(Excerpted records begins)

(** * numba/typeinfer.py: the CPA type-inference engine

    A shallow embedding of the type-variable cells, the constraints, the
    constraint network and the fixed-point driver of [numba/typeinfer.py],
    followed by the properties of the engine that the specification states.

    Python objects that are mutated in place (the [TypeVar] cells held by
    the [TypeVarMap], the [refine_map], the [signature] attribute of the
    constraint objects) live in an explicit store, the record
    [TypeInferer]; a method is a function from the store to an outcome
    (normal return or raised exception) and the store it leaves behind.
    An exception does not roll the store back. *)

From stdpp Require Import base option list gmap strings sorting fin_maps.

Set Default Proof Using "Type".
Set Warnings "-register-all".
Local Open Scope string_scope.
Local Open Scope list_scope.
Local Open Scope stdpp_scope.

(** ** Types, locations, signatures *)

(** A Python value seen only through [resolve_value_type]. *)
Inductive pyvalue : Type :=
  | PyValue (repr : string).

(** Modelled from the spec: the classes of [numba.types] are not part of
    the sources; section 3 of the specification lists the shapes the
    engine consults by name.  [UniTuple] and [Tuple] are the two
    [BaseTuple] classes. *)
Inductive type : Type :=
  | Scalar (name : string)
  | Omitted (value : pyvalue)
  | UniTuple (dtype : type) (count : nat)
  | Tuple (types : list type)
  | Pair (first_type second_type : type)
  | ListType (dtype : type)
  | SetType (dtype : type)
  | IterableType (name : string) (yield_type : type)
  | BoundFunction (callable : string) (this : type)
  | Dispatcher (dispatcher : nat)
  | RecursiveCall (dispatcher_type : type) (func_id : nat)
  | undefined
  | none.

Lemma pyvalue_eq_dec (a b : pyvalue) : {a = b} + {a <> b}.
Proof. decide equality; apply String.string_dec. Defined.

Lemma type_eq_dec : forall a b : type, {a = b} + {a <> b}.
Proof.
  fix IH 1.
  decide equality;
    try apply String.string_dec; try apply Nat.eq_dec; try apply pyvalue_eq_dec.
  apply (List.list_eq_dec IH).
Defined.

#[global] Instance pyvalue_eq : EqDecision pyvalue := pyvalue_eq_dec.
#[global] Instance type_eq : EqDecision type := type_eq_dec.

(** [isinstance(tp, types.BaseTuple)], with [len(tp)] and [tp.types]. *)
Definition is_BaseTuple (tp : type) : bool :=
  match tp with
  | UniTuple _ _ | Tuple _ => true
  | _ => false
  end.

Definition tuple_len (tp : type) : nat :=
  match tp with
  | UniTuple _ n => n
  | Tuple ts => length ts
  | _ => 0
  end.

Definition tuple_types (tp : type) : list type :=
  match tp with
  | UniTuple t n => replicate n t
  | Tuple ts => ts
  | _ => []
  end.

Record Loc : Type := mkLoc { filename : string; line : nat }.

#[global] Instance Loc_eq : EqDecision Loc.
Proof. solve_decision. Defined.

Inductive Conversion : Type := exact | promote | safe | unsafe.

Record Signature : Type := mkSignature {
  return_type : type;
  args : list type;
  recvr : option type;
  pysig : option string
}.

#[global] Instance Signature_eq : EqDecision Signature.
Proof. solve_decision. Defined.

Definition with_return_type (sig : Signature) (tp : type) : Signature :=
  {| return_type := tp; args := args sig; recvr := recvr sig;
     pysig := pysig sig |}.

(** What a call constraint calls: the type held by a variable
    ([CallConstraint]) or the operator handed over directly
    ([IntrinsicCallConstraint]: ['getiter'], ['getitem'], an operator
    function, ...). *)
Inductive callee : Type :=
  | FnType (fnty : type)
  | FnIntrinsic (op : string).

(** Python truth value of the callee, as tested by [assert fnty]: a type
    object is true unless it has a length and that length is zero. *)
Definition truthy (f : callee) : bool :=
  match f with
  | FnType tp => negb (is_BaseTuple tp && bool_decide (tuple_len tp = 0))
  | FnIntrinsic op => negb (bool_decide (op = ""))
  end.

(** ** The typing context (external collaborator) *)

Record Frame : Type := mkFrame {
  (* the frame belongs to the inferer that is asking *)
  frame_is_self : bool;
  (* otherwise: the cells of the return variables of the frame's inferer *)
  frame_return_types : list (option type)
}.

Record Context : Type := mkContext {
  can_convert : type -> option type -> option Conversion;
  unify_pairs : type -> type -> option type;
  unify_types : list type -> option type;
  is_precise : type -> bool;
  resolve_value_type : pyvalue -> option type;
  resolve_function_type :
    callee -> list type -> list (string * type) -> option Signature;
  resolve_getattr : type -> string -> option type;
  resolve_static_getitem : type -> pyvalue -> option type;
  resolve_setitem : type -> type -> type -> option Signature;
  resolve_static_setitem : type -> pyvalue -> type -> option Signature;
  resolve_delitem : type -> type -> option Signature;
  resolve_setattr : type -> string -> type -> option Signature;
  explain_function_type : callee -> string;
  fold_argument_types :
    nat -> list type -> list (string * type) -> string * list type;
  callstack_match : nat -> list type -> Frame
}.

(** ** Constraints

    One constructor per constraint class, with the fields its [__init__]
    stores.  IR variables are represented by their names.  The classes
    whose instances carry a mutable [signature] attribute have an [id]
    standing for the identity of the object. *)
Inductive Constraint : Type :=
  | Propagate (dst src : string) (loc : Loc)
  | ArgConstraint (dst src : string) (loc : Loc)
  | BuildTupleConstraint (target : string) (items : list string) (loc : Loc)
  | BuildListConstraint (target : string) (items : list string) (loc : Loc)
  | BuildSetConstraint (target : string) (items : list string) (loc : Loc)
  | ExhaustIterConstraint (target : string) (count : nat) (iterator : string)
      (loc : Loc)
  | PairFirstConstraint (target pair : string) (loc : Loc)
  | PairSecondConstraint (target pair : string) (loc : Loc)
  (* [fallback_id] is the identity of the IntrinsicCallConstraint that
     __init__ builds when index_var is not None *)
  | StaticGetItemConstraint (fallback_id : nat) (target value : string)
      (index : pyvalue) (index_var : option string) (loc : Loc)
  | CallConstraint (id : nat) (target func : string) (args : list string)
      (kws : list (string * string)) (vararg : option string) (loc : Loc)
  | IntrinsicCallConstraint (id : nat) (target func : string)
      (args : list string) (kws : list (string * string))
      (vararg : option string) (loc : Loc)
  | GetAttrConstraint (target attr value : string) (loc inst_loc : Loc)
  | SetItemConstraint (id : nat) (target index value : string) (loc : Loc)
  | StaticSetItemConstraint (id : nat) (target : string) (index : pyvalue)
      (index_var value : string) (loc : Loc)
  | DelItemConstraint (id : nat) (target index : string) (loc : Loc)
  | SetAttrConstraint (id : nat) (target attr value : string) (loc : Loc)
  | PrintConstraint (id : nat) (args : list string) (vararg : option string)
      (loc : Loc).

(Excerpted records ends)

▶ [Task brief]
Where the data above reaches the line holding "One constructor per", begin printing, and stop after the line holding "ArgConstraint (dst src : string) (loc : Loc)". Each line must be reproduced exactly, with nothing else added.

▶ [Response area]
    One constructor per constraint class, with the fields its [__init__]
    stores.  IR variables are represented by their names.  The classes
    whose instances carry a mutable [signature] attribute have an [id]
    standing for the identity of the object. *)
Inductive Constraint : Type :=
  | Propagate (dst src : string) (loc : Loc)
  | ArgConstraint (dst src : string) (loc : Loc)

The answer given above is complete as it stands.